Segment Open

(** * ai_observability_tool: the sanitizing CrewAI observer and its store

    A shallow embedding of [integrations/crewai_integration.py],
    [core/database.py] and [core/models.py], and the properties the
    specification states about them.

    Part I holds the definitions (Python strings, the fragment of [re] the
    observer uses, the sanitization helpers, the SQLite tables, the observer),
    Part II the lemmas and theorems about the statements of the
    specification, Part III further properties read off the code. *)

From Stdlib Require Import String Ascii DecimalString.
From Stdlib Require Import List Bool Arith NArith ZArith QArith Lia.
Import ListNotations.

Close Scope Q_scope.
Close Scope Z_scope.
Close Scope N_scope.
Close Scope string_scope.
Open Scope nat_scope.
Open Scope list_scope.

Set Implicit Arguments.
Set Warnings "-register-all".

(* ================================================================== *)
(** * Part I: definitions *)
(* ================================================================== *)

(** ** Python [str]: sequences of code points *)

Module PyStr.

Definition char := N.
Definition str := list char.

(** An ASCII literal of the source. *)
Definition py (s : string) : str := map N_of_ascii (list_ascii_of_string s).

Fixpoint str_eqb (a b : str) : bool :=
  match a, b with
  | [], [] => true
  | x :: a', y :: b' => N.eqb x y && str_eqb a' b'
  | _, _ => false
  end.

Fixpoint starts_with (p s : str) : bool :=
  match p, s with
  | [], _ => true
  | x :: p', y :: s' => N.eqb x y && starts_with p' s'
  | _ :: _, [] => false
  end.

(** [sub in s] on strings: substring containment. *)
Fixpoint contains (sub s : str) : bool :=
  starts_with sub s ||
  match s with
  | [] => false
  | _ :: s' => contains sub s'
  end.

(** [str(n)] for an [int]. *)
Definition str_of_int (z : Z) : str := py (NilZero.string_of_int (Z.to_int z)).

Definition in_range (lo hi c : N) : bool := (N.leb lo c && N.leb c hi)%bool.
Definition is_ascii (c : char) : bool := N.ltb c 128.
Definition ascii_upper : char -> bool := in_range 65 90.
Definition ascii_lower : char -> bool := in_range 97 122.
Definition ascii_digit : char -> bool := in_range 48 57.
Definition is_char (a : ascii) (c : char) : bool := N.eqb c (N_of_ascii a).

(** The Unicode character database is not part of the repository: what
    [str.lower] and the classes [\d], [\w], [\s] of [re] do beyond ASCII is
    taken as a parameter. Inside ASCII everything is fixed below. Lower-casing
    is taken character by character; the one rule of [str.lower] that looks
    at the neighbours (final sigma) chooses between two non-ASCII letters. *)
Class Unicode := {
  uni_decimal : char -> bool;   (* category Nd *)
  uni_alnum : char -> bool;     (* str.isalnum *)
  uni_space : char -> bool;     (* str.isspace *)
  uni_lower : char -> str       (* the lower-case mapping of one character *)
}.

(** Tables that know of no character beyond ASCII; used to run examples. *)
Definition ascii_tables : Unicode :=
  {| uni_decimal := fun _ => false;
     uni_alnum := fun _ => false;
     uni_space := fun _ => false;
     uni_lower := fun c => [c] |}.

Section Classes.
Context {U : Unicode}.

(** [\d] *)
Definition is_digit (c : char) : bool :=
  if is_ascii c then ascii_digit c else uni_decimal c.

(** [\w]: alphanumerics and the underscore; decimal digits are alphanumeric. *)
Definition is_word (c : char) : bool :=
  if is_ascii c
  then (ascii_upper c || ascii_lower c || ascii_digit c || is_char "_" c)%bool
  else (uni_alnum c || uni_decimal c)%bool.

(** [\s]: in ASCII, [" \t\n\r\f\v"] and the separators 0x1c-0x1f. *)
Definition is_space (c : char) : bool :=
  if is_ascii c
  then (in_range 9 13 c || in_range 28 32 c)%bool
  else uni_space c.

Definition lower_char (c : char) : str :=
  if is_ascii c then (if ascii_upper c then [(c + 32)%N] else [c])
  else uni_lower c.

(** [s.lower()] *)
Definition lower (s : str) : str := flat_map lower_char s.

End Classes.

(** [s[:n]] *)
Definition slice_to (n : nat) (s : str) : str := firstn n s.

End PyStr.
Import PyStr.

(** ** The fragment of [re] used by the observer

    Every pattern of the source is a sequence of word-boundary assertions and
    greedy repetitions of a character class ([\d{3}], [-], [[a-z]+], ...). *)

Module Re.

Inductive atom :=
| Bnd                                                      (* \b *)
| Rep (cls : char -> bool) (lo : nat) (hi : option nat).  (* cls{lo,hi} *)

Definition regex := list atom.

Definition can_more (hi : option nat) : bool :=
  match hi with Some 0 => false | _ => true end.

Section Matcher.
Context {U : Unicode}.

(** Is the next character a word character? False at the end of the text. *)
Definition nextw (s : str) : bool :=
  match s with [] => false | c :: _ => is_word c end.

(** The backtracking matcher. [pw] tells whether the character before the
    current position is a word character (false at the start of the text);
    the result is the length of the match the engine prefers.

    A repetition is greedy: it takes one more character whenever it can and
    falls back to stopping here only when the rest of the pattern fails. *)
Fixpoint m_rep (cls : char -> bool) (k : bool -> str -> option nat)
    (lo : nat) (hi : option nat) (pw : bool) (s : str) {struct s} : option nat :=
  let stop := match lo with O => k pw s | S _ => None end in
  match s with
  | c :: s' =>
      if (cls c && can_more hi)%bool then
        match m_rep cls k (pred lo) (option_map pred hi) (is_word c) s' with
        | Some n => Some (S n)
        | None => stop
        end
      else stop
  | [] => stop
  end.

Fixpoint m_atoms (r : regex) (pw : bool) (s : str) {struct r} : option nat :=
  match r with
  | [] => Some 0
  | Bnd :: r' => if xorb pw (nextw s) then m_atoms r' pw s else None
  | Rep cls lo hi :: r' => m_rep cls (m_atoms r') lo hi pw s
  end.

(** [re.sub(r, repl, s)]: scan left to right; where the pattern matches,
    emit [repl] and resume after the match ([skip] counts the characters of
    the match still to pass over); elsewhere copy the character. None of the
    patterns of the source matches the empty string, so the rule of [re.sub]
    for empty matches is not needed. *)
Fixpoint sub_scan (r : regex) (repl : str) (skip : nat) (pw : bool) (s : str)
    {struct s} : str :=
  match s with
  | [] => []
  | c :: s' =>
      match skip with
      | S k => sub_scan r repl k (is_word c) s'
      | O =>
          match m_atoms r pw s with
          | Some (S n) => repl ++ sub_scan r repl n (is_word c) s'
          | _ => c :: sub_scan r repl 0 (is_word c) s'
          end
      end
  end.

Definition re_sub (r : regex) (repl : str) (s : str) : str :=
  sub_scan r repl 0 false s.

(** [re.search(r, s) is not None], from a position whose left context is [pw]. *)
Fixpoint has_match (r : regex) (pw : bool) (s : str) {struct s} : bool :=
  match m_atoms r pw s with
  | Some (S _) => true
  | _ => match s with
         | [] => false
         | c :: s' => has_match r (is_word c) s'
         end
  end.

Definition re_search (r : regex) (s : str) : bool := has_match r false s.

(** *** What a match is

    [Matches r pw w rest]: read at a position whose left context is [pw] and
    followed by [rest], the pattern [r] can consume exactly [w]. *)

Fixpoint flag_after (pw : bool) (w : str) : bool :=
  match w with
  | [] => pw
  | c :: w' => flag_after (is_word c) w'
  end.

Definition within (hi : option nat) (n : nat) : Prop :=
  match hi with Some h => n <= h | None => True end.

Fixpoint Matches (r : regex) (pw : bool) (w rest : str) {struct r} : Prop :=
  match r with
  | [] => w = []
  | Bnd :: r' => xorb pw (nextw (w ++ rest)) = true /\ Matches r' pw w rest
  | Rep cls lo hi :: r' =>
      exists w1 w2, w = w1 ++ w2 /\ lo <= length w1 /\ within hi (length w1) /\
        forallb cls w1 = true /\ Matches r' (flag_after pw w1) w2 rest
  end.

(** The pattern matches at the head of [s]. *)
Definition occ_here (r : regex) (pw : bool) (s : str) : Prop :=
  exists w rest, s = w ++ rest /\ Matches r pw w rest.

(** The pattern matches somewhere in [s]. *)
Fixpoint Occ (r : regex) (pw : bool) (s : str) {struct s} : Prop :=
  occ_here r pw s \/
  match s with
  | [] => False
  | c :: s' => Occ r (is_word c) s'
  end.

(** The positions the scan of [sub_scan r] copies: does [ri] match at one? *)
Fixpoint KeptOcc (ri r : regex) (skip : nat) (pw : bool) (s : str)
    {struct s} : Prop :=
  match s with
  | [] => False
  | c :: s' =>
      match skip with
      | S k => KeptOcc ri r k (is_word c) s'
      | O =>
          match m_atoms r pw s with
          | Some (S n) => KeptOcc ri r n (is_word c) s'
          | _ => occ_here ri pw s \/ KeptOcc ri r 0 (is_word c) s'
          end
      end
  end.

End Matcher.

(** *** Patterns of the shape [\b ... \b] *)

Record rep := mkrep { rcls : char -> bool; rlo : nat; rhi : option nat }.

Definition atom_of (a : rep) : atom := Rep (rcls a) (rlo a) (rhi a).

(** The pattern without its two assertions. *)
Definition shape (body : list rep) : regex := map atom_of body.

Definition word_bounded (body : list rep) : regex :=
  Bnd :: shape body ++ [Bnd].

(** The words of a body, whatever surrounds them. *)
Fixpoint Lang (body : list rep) (w : str) : Prop :=
  match body with
  | [] => w = []
  | a :: b' =>
      exists w1 w2, w = w1 ++ w2 /\ rlo a <= length w1 /\
        within (rhi a) (length w1) /\ forallb (rcls a) w1 = true /\ Lang b' w2
  end.

(** Characters a match never contains: the brackets of a placeholder. *)
Definition bracket (c : char) : bool := (is_char "[" c || is_char "]" c)%bool.

(** The characters between the brackets of a placeholder. *)
Definition label_char (c : char) : bool := (ascii_upper c || is_char "_" c)%bool.

(** A placeholder: [\[LABEL\]]. *)
Definition placeholder (label : string) : str := py "[" ++ py label ++ py "]".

Segment Closed

* PROMPT *
Go through the material line by line and state how many lines hold "used", with no other words.

* EXERCISE RESULT *
2